### YOUR ASSIGNMENT
Find the string "discriminate" in the records. Copy every line it appears in.

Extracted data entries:
■ ■ ■ ■ ■ ■ ■

(** What the two guards keep true: [Quit] is closed exactly when [Stop]'s
    guard has fired, each line is logged exactly when its guard has fired,
    and no line is logged twice. *)
Definition guard_inv (g : Lifecycle) : Prop :=
  QuitClosed g = stopOnce g
  /\ (In StartingAuxTrafficShaper (logged g) <-> startOnce g = true)
  /\ (In StoppingAuxTrafficShaper (logged g) <-> stopOnce g = true)
  /\ NoDup (logged g).

(** * Properties *)

(** ** 64-bit arithmetic *)

Module U64Facts.

Import U64.

Lemma modulus_pos : 0 < modulus.
Proof. reflexivity. Qed.

Lemma wrap64_small (x : N) : x < modulus -> wrap64 x = x.
Proof. intros H. unfold wrap64. now apply N.mod_small. Qed.

Lemma wrap64_le (x : N) : wrap64 x <= x.
Proof. unfold wrap64. apply N.Div0.mod_le. Qed.

Lemma wrap64_lt (x : N) : wrap64 x < modulus.
Proof. unfold wrap64. apply N.mod_lt. discriminate. Qed.

Lemma mul_exact (a b : N) : a * b < modulus -> mul a b = a * b.
Proof. apply wrap64_small. Qed.

Lemma mul_le (a b : N) : mul a b <= a * b.
Proof. apply wrap64_le. Qed.

End U64Facts.

(** ** The unit count *)

(** As long as [totalAmount * 10] stays in the 64-bit range, the two-step
    division is the plain truncating quotient. *)
Lemma numAssetUnits_plain_division (totalAmount mSatPerAssetUnit : N) :
  totalAmount * 10 < U64.modulus ->
  mSatPerAssetUnit <> 0 ->
  numAssetUnits totalAmount mSatPerAssetUnit = totalAmount / mSatPerAssetUnit.
Proof.
  intros Hrange Hb. unfold numAssetUnits.
  rewrite U64Facts.mul_exact by exact Hrange.
  rewrite N.Div0.div_div.
  apply N.Div0.div_mul_cancel_r. discriminate.
Qed.

(** A price above ten times the amount buys no unit at all. *)
Lemma numAssetUnits_zero (totalAmount mSatPerAssetUnit : N) :
  10 * totalAmount < mSatPerAssetUnit ->
  numAssetUnits totalAmount mSatPerAssetUnit = 0.
Proof.
  intros Hlt. unfold numAssetUnits.
  assert (Hle := U64Facts.mul_le totalAmount 10).
  rewrite (N.div_small (U64.mul totalAmount 10) mSatPerAssetUnit) by lia.
  reflexivity.
Qed.

(** Ten times the cost of the units is within the 64-bit product the
    division starts from. *)
Lemma numAssetUnits_cost_le_product (totalAmount mSatPerAssetUnit : N) :
  10 * (numAssetUnits totalAmount mSatPerAssetUnit * mSatPerAssetUnit)
    <= U64.mul totalAmount 10.
Proof.
  unfold numAssetUnits.
  set (w := U64.mul totalAmount 10).
  assert (H1 := N.Div0.mul_div_le w mSatPerAssetUnit).
  assert (H2 := N.Div0.mul_div_le (w / mSatPerAssetUnit) 10).
  set (q1 := w / mSatPerAssetUnit) in *.
  set (q := q1 / 10) in *.
  nia.
Qed.

(** The unit count is at most a tenth of that product. *)
Lemma numAssetUnits_le_product_tenth (totalAmount mSatPerAssetUnit : N) :
  numAssetUnits totalAmount mSatPerAssetUnit <= U64.mul totalAmount 10 / 10.
Proof.
  unfold numAssetUnits. apply N.Div0.div_le_mono.
  destruct (N.eq_dec mSatPerAssetUnit 0) as [-> | Hb].
  - rewrite N.div_0_r. lia.
  - apply N.Div0.div_le_upper_bound.
    assert (1 <= mSatPerAssetUnit) by lia. nia.
Qed.

(** [round_to_tenths t b] is the number of tenths nearest to [t / b]:
    it is within half a tenth of the exact quotient. *)
Lemma round_to_tenths_nearest (t b : N) :
  b <> 0 ->
  2 * b * round_to_tenths t b <= 20 * t + b
  /\ 20 * t + b < 2 * b * (round_to_tenths t b + 1).
Proof.
  intros Hb. unfold round_to_tenths.
  assert (H2b : 2 * b <> 0) by lia.
  split.
  - apply N.Div0.mul_div_le.
  - rewrite N.add_1_r. apply N.mul_succ_div_gt. exact H2b.
Qed.

(** ** The shaper's entry points *)

(** Case analysis on the comparisons the code branches on. *)
Ltac branch_tests :=
  repeat match goal with
  | |- context [N.eqb ?a ?b] => destruct (N.eqb_spec a b)
  | |- context [N.leb ?a ?b] => destruct (N.leb_spec a b)
  | |- context [N.ltb ?a ?b] => destruct (N.ltb_spec a b)
  end; simpl.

■ ■ ■ ■ ■ ■ ■

### SOLUTION FOR THIS TASK
Proof. unfold wrap64. apply N.mod_lt. discriminate. Qed.
  apply N.Div0.div_mul_cancel_r. discriminate.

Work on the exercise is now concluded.